On September 24, 2012, Iran blocked access to Gmail in a move that caused outrage among internet users and even some Iranian officials who were using the site as their primarily e-mail service. It was later said that the Gmail block was an "involuntary" consequence of trying to reinforce censorship of Google's YouTube video-sharing site in response to the inflammatory, anti-Islam clip "Innocence of Muslims."[31] Mohammad Reza Miri, a member of the telecommunications ministry committee, was quoted as saying the ministry lacked the "technical knowhow to differentiate between these two services."[32] The provided explanation did not seem to make sense, however, since at the time of blocking Gmail, YouTube was already blocked. Nonetheless, the Gmail blockage was lifted after a few days, mainly due to public pressure. It seems these measures are designed to frustrate users and eventually force them to seek more easily-monitored alternatives based in Iran.
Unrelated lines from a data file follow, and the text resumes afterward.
(** ** Writing an edge *)
Definition pair_of (k : EdgeKind) (e : edge) : skey → Prop := λ x, x = key k e ∨ x = rkey k e.
(** [s'] has the edges of [s], and the edge [e] of kind [k] if [present]. *)
Definition edge_set (k : EdgeKind) (e : edge) (present : Prop) (s s' : WriteSnapshot) : Prop :=
  schema_ok s' ∧ (has k e s' ↔ present) ∧ ∀ k' e', (k', e') ≠ (k, e) → has k' e' s' ↔ has k' e' s.
Lemma key_id reverse k e : (key_at reverse k e).1 = SCHEMA.
Proof. done. Qed.
Lemma key_pair_inj reverse k e k' e' : well_typed k e → well_typed k' e' → pair_of k e (key_at reverse k' e') → (k', e') = (k, e).
Proof.
  intros He He' Hp. assert (∃ r, key_at reverse k' e' = key_at r k e) as [r Hr] by (destruct Hp; eauto).
  destruct (key_at_inj reverse k' e' r k e He' He) as (_ & -> & ->); [by rewrite Hr|done].
Qed.
Lemma pair_updated k e s s' :
  schema_ok s → well_typed k e → confined (pair_of k e) s s' → (is_Some (view (rkey k e) s') ↔ is_Some (view (key k e) s')) →
  edge_set k e (is_Some (view (key k e) s')) s s'.
Proof.
  intros Hok He Hc Hstep.
  assert (Hview : ∀ reverse k' e', well_typed k' e' → (k', e') ≠ (k, e) → view (key_at reverse k' e') s' = view (key_at reverse k' e') s).
  { intros reverse k' e' He' Hne. apply (confined_view _ _ _ _ Hc); [done|]. intros Hp. apply Hne. by eapply key_pair_inj. }
  split_and!.
  - split.
    + apply (cf_ok _ _ _ Hc).
    + destruct (sc_open s Hok) as [Hid Hb]. split; [done|]. by rewrite (cf_storage _ _ _ Hc).
    + intros bs Hkn. destruct (decide ((SCHEMA, bs) = key k e)) as [Heq|H1]; [|destruct (decide ((SCHEMA, bs) = rkey k e)) as [Heq|H2]].
      * replace bs with (key k e).2 by (by rewrite <-Heq). by apply key_at_schema.
      * replace bs with (rkey k e).2 by (by rewrite <-Heq). by apply key_at_schema.
      * apply (sc_keys s Hok). apply (known_confined _ _ _ _ Hc); [done| |done]. by intros [?|?].
    + intros k' e' He'. destruct (decide ((k', e') = (k, e))) as [[= -> ->]|Hne]; [done|].
      rewrite !Hview by done. by apply (sc_step s Hok).
  - unfold has. tauto.
  - intros k' e' Hne. unfold has. split; intros [He' Hv]; (split; [done|]).
    + by rewrite <-(Hview false k' e' He' Hne).
    + by rewrite (Hview false k' e' He' Hne).
Qed.
Lemma key_ne k e : key k e ≠ rkey k e.
Proof. unfold key_at, TypeEdges.into_storage_key, TypeEdges.to_bytes. intros [= Hp]. by destruct k. Qed.
Section pair.
Context (s : WriteSnapshot) (Hok : schema_ok s) (k : EdgeKind) (e : edge) (He : well_typed k e).
(** Two writes of the same kind, one for each key. *)
Lemma write_both (f : skey → WriteSnapshot → outcome WriteSnapshot) (o : option bytes) :
  (∀ x s, snapshot_ok s → 0 ≤ x.1 < 10 → is_bytes x.2 → ∃ s', f x s = Val s' ∧ confined (λ y, y = x) s s' ∧ view x s' = o) →
  ∃ s', (s1 ← f (key k e) s; f (rkey k e) s1) = Val s' ∧ edge_set k e (is_Some o) s s' ∧ confined (pair_of k e) s s'.
Proof.
  intros Hf. assert (Hid : ∀ r, 0 ≤ (key_at r k e).1 < 10) by (intros r; rewrite key_id; unfold SCHEMA; cbn; lia).
  destruct (Hf (key k e) s) as (s1 & -> & Hc1 & Hv1); [by apply sc_snapshot|done|apply key_at_bytes|].
  cbn [mbind exec_bind]. destruct (Hf (rkey k e) s1) as (s2 & -> & Hc2 & Hv2); [apply (cf_ok _ _ _ Hc1)|done|apply key_at_bytes|].
  assert (Hc : confined (pair_of k e) s s2).
  { eapply confined_trans; (eapply confined_weaken; [|done]); intros ? ->; [by left|by right]. }
  assert (Hv : view (key k e) s2 = o).
  { rewrite (confined_view _ _ _ _ Hc2); [done|done|]. apply key_ne. }
  exists s2. split; [done|]. split; [|done]. rewrite <-Hv at 1. apply pair_updated; [done..|]. by rewrite Hv, Hv2.
Qed.
Context (E : TypeEdgeEncoding) (HE : CANONICAL_PREFIX E = canonical_prefix k ∧ REVERSE_PREFIX E = reverse_prefix k).
Lemma canonical_is_key : canonical_key E e = key k e.
Proof. unfold EdgeEncoding.to_canonical_type_edge. by rewrite (proj1 HE). Qed.
Lemma reverse_is_key : reverse_key E e = rkey k e.
Proof. unfold EdgeEncoding.to_reverse_type_edge. by rewrite (proj2 HE). Qed.
Lemma put_edge_spec :
  ∃ s', TypeWriter.storage_put_edge E e s = Val s' ∧ edge_set k e (is_Some (Some ([] : bytes))) s s' ∧ confined (pair_of k e) s s'.
Proof.
  unfold TypeWriter.storage_put_edge, TypeWriter.put. rewrite canonical_is_key, reverse_is_key.
  apply (write_both (λ x, Snap.put_val x [])). intros x s0 Hs0 Hid Hb.
  destruct (put_spec x s0 Hs0 Hid [] Hb) as (s' & Hs' & Hc & Hw). exists s'. by rewrite (written_view _ _ _ Hw).
Qed.
Lemma delete_edge_spec :
  ∃ s', TypeWriter.storage_delete_edge E e s = Val s' ∧ edge_set k e (is_Some (None (A:=bytes))) s s' ∧ confined (pair_of k e) s s'.
Proof.
  unfold TypeWriter.storage_delete_edge. rewrite canonical_is_key, reverse_is_key.
  apply (write_both Snap.delete). intros x s0 Hs0 Hid Hb.
  destruct (delete_spec x s0 Hs0 Hid Hb) as (s' & Hs' & Hc & Hw). exists s'. by rewrite (written_view _ _ _ Hw).
Qed.
(** Undoing the puts of an edge that the transaction had not written before. *)
Lemma unput_edge_spec :
  written (key k e) s = None → written (rkey k e) s = None →
  ∃ s' s'', TypeWriter.storage_put_edge E e s = Val s' ∧ TypeWriter.storage_unput_edge E e s' = Val s'' ∧ edge_set k e (has k e s) s s''.
Proof.
  intros Hw Hrw. unfold TypeWriter.storage_put_edge, TypeWriter.storage_unput_edge, TypeWriter.put, TypeWriter.unput.
  rewrite canonical_is_key, reverse_is_key.
  assert (Hid : ∀ r, 0 ≤ (key_at r k e).1 < 10) by (intros r; rewrite key_id; unfold SCHEMA; cbn; lia).
  assert (Hb : ∀ r, is_bytes (key_at r k e).2) by (intros; apply key_at_bytes).
  destruct (put_spec (key k e) s (sc_snapshot s Hok) (Hid false) [] (Hb false)) as (s1 & -> & Hc1 & Hw1). cbn [mbind exec_bind].
  destruct (put_spec (rkey k e) s1 (cf_ok _ _ _ Hc1) (Hid true) [] (Hb true)) as (s2 & -> & Hc2 & Hw2). cbn [mbind exec_bind].
  assert (Hw12 : written (key k e) s2 = Some (Put [] false false)) by (rewrite (cf_written _ _ _ Hc2); [done|done|apply key_ne]).
  destruct (unput_spec (key k e) s2 (cf_ok _ _ _ Hc2) (Hid false) [] _ _ Hw12) as (s3 & Hs3 & Hc3 & Hw3).
  assert (Hw23 : written (rkey k e) s3 = Some (Put [] false false)) by (rewrite (cf_written _ _ _ Hc3); [done|done|apply not_eq_sym, key_ne]).
  destruct (unput_spec (rkey k e) s3 (cf_ok _ _ _ Hc3) (Hid true) [] _ _ Hw23) as (s4 & Hs4 & Hc4 & Hw4).
  exists s2, s4. split; [done|]. rewrite Hs3. cbn [mbind exec_bind]. split; [done|].
  assert (Hc : confined (pair_of k e) s s4).
  { do 3 (eapply confined_trans; [eapply confined_weaken; [|done]; intros ? ->; (by left) || (by right)|]).
    eapply confined_weaken; [|done]. intros ? ->. by right. }
  assert (Hw34 : written (key k e) s4 = None) by (rewrite (cf_written _ _ _ Hc4); [done|done|apply key_ne]).
  assert (Hv : ∀ r, view (key_at r k e) s4 = view (key_at r k e) s).
  { intros r. rewrite !unwritten_view by (by destruct r). by apply (confined_stored _ _ _ _ Hc). }
  destruct (pair_updated k e s s4 Hok He Hc) as (H1 & H2 & H3); [rewrite !Hv; by apply (sc_step s Hok)|].
  split_and!; [done| |done]. rewrite H2, Hv. unfold has. tauto.
Qed.
End pair.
Although many Iranians have been able to access the blocked platforms using various circumvention techniques, the authorities have actively worked to disrupt such efforts, forcing users to constantly search for new solutions.

In another attack on Google's services, Adwords, its online advertising service, was also blocked by the Iranian authorities. In spite of economic sanctions and various difficulties, many Iranian businesses had been using Adwords to advertise their products on Google. These small businesses have suffered greatly as the result of the Adwords blockage.[33] There are also reports that while access to the main Google domain is available, other country-specific domains are blocked. These include Google Canada, Germany, UK, Japan, China, Netherlands, France, Italy, and Spain.[34] This restriction may be in place in an attempt to maintain tighter control on Iranian users' access to Google services. Voice over Internet Protocol (VoIP) and chatting services are also disrupted inside Iran, whether by the intentional throttling of VoIP-linked data speeds or the blocking of services altogether. According a report published in April 2013, the government-owned TCI is the only ISP to not officially block services such as Viber, Skype, ooVoo, and Yahoo Messenger.[35]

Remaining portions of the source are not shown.